▶ **Work to complete**
Search the entries for the word "with" and copy each line that has it.

▶ **Data to use**
(** * Gesture-Particle-Morph: hand-gesture classifier, debouncer,
      animation-frame loop, app state, target-field generators, particle
      morph step and balloons.

    Shallow embedding of [types.ts], [App.tsx],
    [components/HandManager.tsx], [components/Experience.tsx] and
    [utils/particleUtils.ts].

    Numbers.  The landmark coordinates and the thresholds of the classifier
    are the doubles of the program: [float], with the rounded operations of
    IEEE 754 binary64, a decimal literal standing for the nearest double as
    it does in JavaScript.  The particle fields (positions, colours, the
    balloons) are idealised as real numbers of [R]: what is proved of them
    is stated so that rounding does not decide it (closed bounds, the
    update rule itself), and where rounding does decide, the assignment is
    given a second time on machine numbers ([approachStored]).  Integers
    that the code only counts or indexes with are [nat].  Whatever the
    browser supplies (the 2D canvas context and its raster, [Math.random],
    the landmark detector, the frame clock) is an input of the embedded
    functions. *)

From Stdlib Require Import Reals Lra Lia ZArith String Floats.
From stdpp Require Import base option list functions gmap.

#[global] Set Warnings "-inexact-float".

(* ===================================================================== *)
(** * Comparisons of numbers *)
(* ===================================================================== *)

#[global] Instance R_eq_dec : EqDecision R := Req_dec_T.

#[global] Instance Rgt_decision (a b : R) : Decision (a > b)%R := Rgt_dec a b.

#[global] Instance Rlt_decision (a b : R) : Decision (a < b)%R := Rlt_dec a b.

▶ **Solution**
    are the doubles of the program: [float], with the rounded operations of
    that the code only counts or indexes with are [nat].  Whatever the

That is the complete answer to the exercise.